Action item: Gather the lines below that include the string "Boot", copying each in full.

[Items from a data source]
================================
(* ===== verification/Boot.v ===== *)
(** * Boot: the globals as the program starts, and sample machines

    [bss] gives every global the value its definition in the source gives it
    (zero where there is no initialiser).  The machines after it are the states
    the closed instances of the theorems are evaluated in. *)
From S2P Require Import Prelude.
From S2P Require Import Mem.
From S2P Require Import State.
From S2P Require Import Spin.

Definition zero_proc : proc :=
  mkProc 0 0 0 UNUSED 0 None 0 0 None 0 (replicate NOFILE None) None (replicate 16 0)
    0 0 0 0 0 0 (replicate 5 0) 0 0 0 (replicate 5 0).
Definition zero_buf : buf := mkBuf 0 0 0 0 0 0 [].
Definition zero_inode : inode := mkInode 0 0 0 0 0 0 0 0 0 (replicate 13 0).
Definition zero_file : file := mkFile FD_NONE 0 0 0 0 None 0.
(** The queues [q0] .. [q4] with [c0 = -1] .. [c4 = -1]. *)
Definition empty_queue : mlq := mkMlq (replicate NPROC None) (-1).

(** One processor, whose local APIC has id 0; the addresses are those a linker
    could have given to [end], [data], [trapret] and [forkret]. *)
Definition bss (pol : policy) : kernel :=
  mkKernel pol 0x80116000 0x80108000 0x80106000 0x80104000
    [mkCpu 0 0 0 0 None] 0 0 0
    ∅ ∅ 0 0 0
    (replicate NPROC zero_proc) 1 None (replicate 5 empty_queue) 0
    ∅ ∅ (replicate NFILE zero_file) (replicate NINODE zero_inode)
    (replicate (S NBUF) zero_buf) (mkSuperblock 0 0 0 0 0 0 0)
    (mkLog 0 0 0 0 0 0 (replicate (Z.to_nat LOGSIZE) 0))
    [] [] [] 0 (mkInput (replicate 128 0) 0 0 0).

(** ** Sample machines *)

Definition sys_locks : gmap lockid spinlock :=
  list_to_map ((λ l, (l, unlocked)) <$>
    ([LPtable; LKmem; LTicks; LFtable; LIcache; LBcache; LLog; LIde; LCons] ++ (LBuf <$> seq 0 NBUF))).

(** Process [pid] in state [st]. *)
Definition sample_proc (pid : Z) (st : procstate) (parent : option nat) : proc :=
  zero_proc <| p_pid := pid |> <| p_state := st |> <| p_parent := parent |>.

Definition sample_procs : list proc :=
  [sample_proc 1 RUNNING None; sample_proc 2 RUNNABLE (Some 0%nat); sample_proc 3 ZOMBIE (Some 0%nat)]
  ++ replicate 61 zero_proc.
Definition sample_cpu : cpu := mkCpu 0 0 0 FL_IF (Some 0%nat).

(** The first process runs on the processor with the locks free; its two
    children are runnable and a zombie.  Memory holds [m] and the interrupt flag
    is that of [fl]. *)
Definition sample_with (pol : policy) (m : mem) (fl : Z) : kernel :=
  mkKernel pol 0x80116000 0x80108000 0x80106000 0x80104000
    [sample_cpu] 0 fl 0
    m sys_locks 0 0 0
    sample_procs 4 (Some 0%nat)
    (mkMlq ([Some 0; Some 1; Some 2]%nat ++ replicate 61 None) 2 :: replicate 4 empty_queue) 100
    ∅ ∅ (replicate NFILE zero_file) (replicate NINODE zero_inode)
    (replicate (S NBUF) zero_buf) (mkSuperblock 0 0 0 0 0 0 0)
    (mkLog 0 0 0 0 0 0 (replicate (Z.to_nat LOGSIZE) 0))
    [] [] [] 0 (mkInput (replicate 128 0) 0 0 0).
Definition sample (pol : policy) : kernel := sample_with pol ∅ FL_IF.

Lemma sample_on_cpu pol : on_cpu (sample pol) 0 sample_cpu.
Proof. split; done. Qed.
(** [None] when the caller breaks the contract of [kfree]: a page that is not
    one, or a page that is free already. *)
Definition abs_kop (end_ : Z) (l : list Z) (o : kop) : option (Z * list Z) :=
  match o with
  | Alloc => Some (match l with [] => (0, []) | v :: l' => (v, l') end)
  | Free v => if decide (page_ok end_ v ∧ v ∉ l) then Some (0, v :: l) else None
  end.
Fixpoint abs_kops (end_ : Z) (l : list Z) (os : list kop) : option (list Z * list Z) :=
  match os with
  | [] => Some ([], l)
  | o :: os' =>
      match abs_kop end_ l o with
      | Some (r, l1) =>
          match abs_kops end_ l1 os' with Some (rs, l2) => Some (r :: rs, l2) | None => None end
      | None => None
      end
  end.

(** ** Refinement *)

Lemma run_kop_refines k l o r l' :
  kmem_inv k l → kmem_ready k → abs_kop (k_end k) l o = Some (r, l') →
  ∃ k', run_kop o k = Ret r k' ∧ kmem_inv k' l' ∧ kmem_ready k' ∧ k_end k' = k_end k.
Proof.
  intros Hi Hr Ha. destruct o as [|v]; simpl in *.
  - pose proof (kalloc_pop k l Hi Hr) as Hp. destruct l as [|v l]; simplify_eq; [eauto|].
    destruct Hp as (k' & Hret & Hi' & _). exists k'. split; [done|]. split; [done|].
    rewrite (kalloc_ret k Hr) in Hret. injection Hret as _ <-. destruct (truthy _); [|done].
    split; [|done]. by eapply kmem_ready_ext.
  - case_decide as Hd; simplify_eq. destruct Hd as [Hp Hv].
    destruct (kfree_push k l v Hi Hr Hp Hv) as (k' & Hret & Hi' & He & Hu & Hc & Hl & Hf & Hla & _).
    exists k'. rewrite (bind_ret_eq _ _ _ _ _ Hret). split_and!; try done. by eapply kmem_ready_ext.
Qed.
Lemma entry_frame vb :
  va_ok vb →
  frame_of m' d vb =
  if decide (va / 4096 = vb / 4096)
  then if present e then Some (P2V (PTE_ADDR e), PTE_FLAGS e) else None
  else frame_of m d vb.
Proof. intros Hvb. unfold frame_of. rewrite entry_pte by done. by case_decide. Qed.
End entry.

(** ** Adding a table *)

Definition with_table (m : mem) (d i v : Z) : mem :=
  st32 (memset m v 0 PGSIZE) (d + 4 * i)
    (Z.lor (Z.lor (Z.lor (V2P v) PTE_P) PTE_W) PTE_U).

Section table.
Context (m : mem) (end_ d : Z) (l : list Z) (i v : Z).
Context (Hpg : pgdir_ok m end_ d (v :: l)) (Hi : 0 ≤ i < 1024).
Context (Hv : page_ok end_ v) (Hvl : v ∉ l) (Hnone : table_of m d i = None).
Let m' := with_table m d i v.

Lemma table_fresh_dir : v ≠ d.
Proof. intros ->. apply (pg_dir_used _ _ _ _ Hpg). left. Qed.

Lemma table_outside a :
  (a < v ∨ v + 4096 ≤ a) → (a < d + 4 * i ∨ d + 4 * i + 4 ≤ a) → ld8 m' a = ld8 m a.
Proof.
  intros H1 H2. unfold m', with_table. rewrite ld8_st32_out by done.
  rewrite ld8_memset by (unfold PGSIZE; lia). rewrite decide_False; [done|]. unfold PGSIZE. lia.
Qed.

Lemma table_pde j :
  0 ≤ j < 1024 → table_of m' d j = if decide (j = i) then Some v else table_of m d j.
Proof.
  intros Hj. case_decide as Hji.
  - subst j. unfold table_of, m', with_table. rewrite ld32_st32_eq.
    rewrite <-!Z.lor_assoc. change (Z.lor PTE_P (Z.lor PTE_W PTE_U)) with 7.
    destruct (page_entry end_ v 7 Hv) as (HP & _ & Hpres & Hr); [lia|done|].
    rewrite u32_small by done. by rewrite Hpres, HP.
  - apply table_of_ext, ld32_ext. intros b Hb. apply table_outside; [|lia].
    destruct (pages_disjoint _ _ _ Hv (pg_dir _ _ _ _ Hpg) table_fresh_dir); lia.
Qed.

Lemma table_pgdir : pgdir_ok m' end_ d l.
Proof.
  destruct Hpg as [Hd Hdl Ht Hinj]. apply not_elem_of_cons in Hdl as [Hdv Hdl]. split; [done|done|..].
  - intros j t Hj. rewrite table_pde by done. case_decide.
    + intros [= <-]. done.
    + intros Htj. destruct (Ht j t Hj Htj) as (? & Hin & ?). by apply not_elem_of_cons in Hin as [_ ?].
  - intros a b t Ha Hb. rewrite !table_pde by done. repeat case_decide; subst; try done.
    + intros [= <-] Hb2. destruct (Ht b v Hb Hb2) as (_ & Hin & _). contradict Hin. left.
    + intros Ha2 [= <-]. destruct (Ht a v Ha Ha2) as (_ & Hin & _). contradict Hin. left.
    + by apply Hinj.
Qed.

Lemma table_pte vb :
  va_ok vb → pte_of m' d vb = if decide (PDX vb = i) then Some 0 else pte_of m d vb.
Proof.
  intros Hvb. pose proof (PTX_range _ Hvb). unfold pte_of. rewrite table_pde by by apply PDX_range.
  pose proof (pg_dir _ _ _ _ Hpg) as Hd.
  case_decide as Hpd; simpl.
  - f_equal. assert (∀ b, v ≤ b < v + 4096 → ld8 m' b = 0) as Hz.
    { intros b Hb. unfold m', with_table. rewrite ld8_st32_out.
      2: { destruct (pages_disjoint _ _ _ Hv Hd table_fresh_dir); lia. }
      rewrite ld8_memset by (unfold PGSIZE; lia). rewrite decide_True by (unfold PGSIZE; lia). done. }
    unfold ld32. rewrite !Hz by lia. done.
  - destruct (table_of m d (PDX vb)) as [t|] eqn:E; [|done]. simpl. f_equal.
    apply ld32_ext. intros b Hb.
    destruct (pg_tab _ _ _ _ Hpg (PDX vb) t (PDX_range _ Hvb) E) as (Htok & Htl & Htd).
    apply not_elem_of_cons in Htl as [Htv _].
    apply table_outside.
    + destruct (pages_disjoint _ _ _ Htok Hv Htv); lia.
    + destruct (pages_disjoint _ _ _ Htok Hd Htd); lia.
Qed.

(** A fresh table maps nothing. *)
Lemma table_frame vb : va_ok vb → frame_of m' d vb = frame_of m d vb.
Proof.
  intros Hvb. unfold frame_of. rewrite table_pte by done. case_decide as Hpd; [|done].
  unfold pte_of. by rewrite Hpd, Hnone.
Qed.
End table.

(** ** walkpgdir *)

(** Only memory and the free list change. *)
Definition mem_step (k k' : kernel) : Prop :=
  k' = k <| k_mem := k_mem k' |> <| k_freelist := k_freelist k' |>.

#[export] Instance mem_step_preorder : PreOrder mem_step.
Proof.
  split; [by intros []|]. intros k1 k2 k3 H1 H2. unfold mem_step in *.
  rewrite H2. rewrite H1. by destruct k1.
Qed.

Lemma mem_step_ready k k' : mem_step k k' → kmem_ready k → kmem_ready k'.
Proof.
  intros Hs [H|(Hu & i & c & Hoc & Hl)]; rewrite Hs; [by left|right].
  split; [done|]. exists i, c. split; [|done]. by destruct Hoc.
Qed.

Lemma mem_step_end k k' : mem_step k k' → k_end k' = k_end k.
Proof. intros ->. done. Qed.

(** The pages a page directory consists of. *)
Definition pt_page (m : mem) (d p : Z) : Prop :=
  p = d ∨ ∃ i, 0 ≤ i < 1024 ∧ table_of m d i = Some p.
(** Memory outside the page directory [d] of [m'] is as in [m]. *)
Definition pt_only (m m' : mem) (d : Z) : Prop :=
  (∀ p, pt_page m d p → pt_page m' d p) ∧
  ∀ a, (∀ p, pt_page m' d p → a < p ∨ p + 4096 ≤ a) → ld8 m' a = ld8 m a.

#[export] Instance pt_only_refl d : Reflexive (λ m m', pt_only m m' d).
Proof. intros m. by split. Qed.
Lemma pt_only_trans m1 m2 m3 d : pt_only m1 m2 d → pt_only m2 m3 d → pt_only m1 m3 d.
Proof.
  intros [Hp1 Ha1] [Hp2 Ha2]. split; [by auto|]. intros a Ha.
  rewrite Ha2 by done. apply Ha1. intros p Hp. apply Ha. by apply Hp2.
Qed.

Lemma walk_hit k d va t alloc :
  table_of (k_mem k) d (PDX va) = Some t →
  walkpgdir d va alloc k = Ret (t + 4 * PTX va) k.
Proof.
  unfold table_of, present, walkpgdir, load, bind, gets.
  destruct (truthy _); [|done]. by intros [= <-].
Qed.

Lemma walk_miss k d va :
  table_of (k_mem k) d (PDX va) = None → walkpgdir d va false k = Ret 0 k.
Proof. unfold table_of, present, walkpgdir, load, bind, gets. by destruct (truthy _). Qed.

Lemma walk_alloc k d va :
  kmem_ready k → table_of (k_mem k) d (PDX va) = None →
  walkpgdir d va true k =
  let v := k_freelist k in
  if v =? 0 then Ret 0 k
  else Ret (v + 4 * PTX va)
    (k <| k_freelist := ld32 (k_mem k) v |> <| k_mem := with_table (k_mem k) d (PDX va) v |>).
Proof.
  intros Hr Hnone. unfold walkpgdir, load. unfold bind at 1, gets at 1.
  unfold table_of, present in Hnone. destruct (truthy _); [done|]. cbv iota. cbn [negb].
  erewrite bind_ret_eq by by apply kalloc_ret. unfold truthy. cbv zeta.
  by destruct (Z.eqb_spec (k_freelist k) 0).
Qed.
================================
Exercise response:
(* ===== verification/Boot.v ===== *)
(** * Boot: the globals as the program starts, and sample machines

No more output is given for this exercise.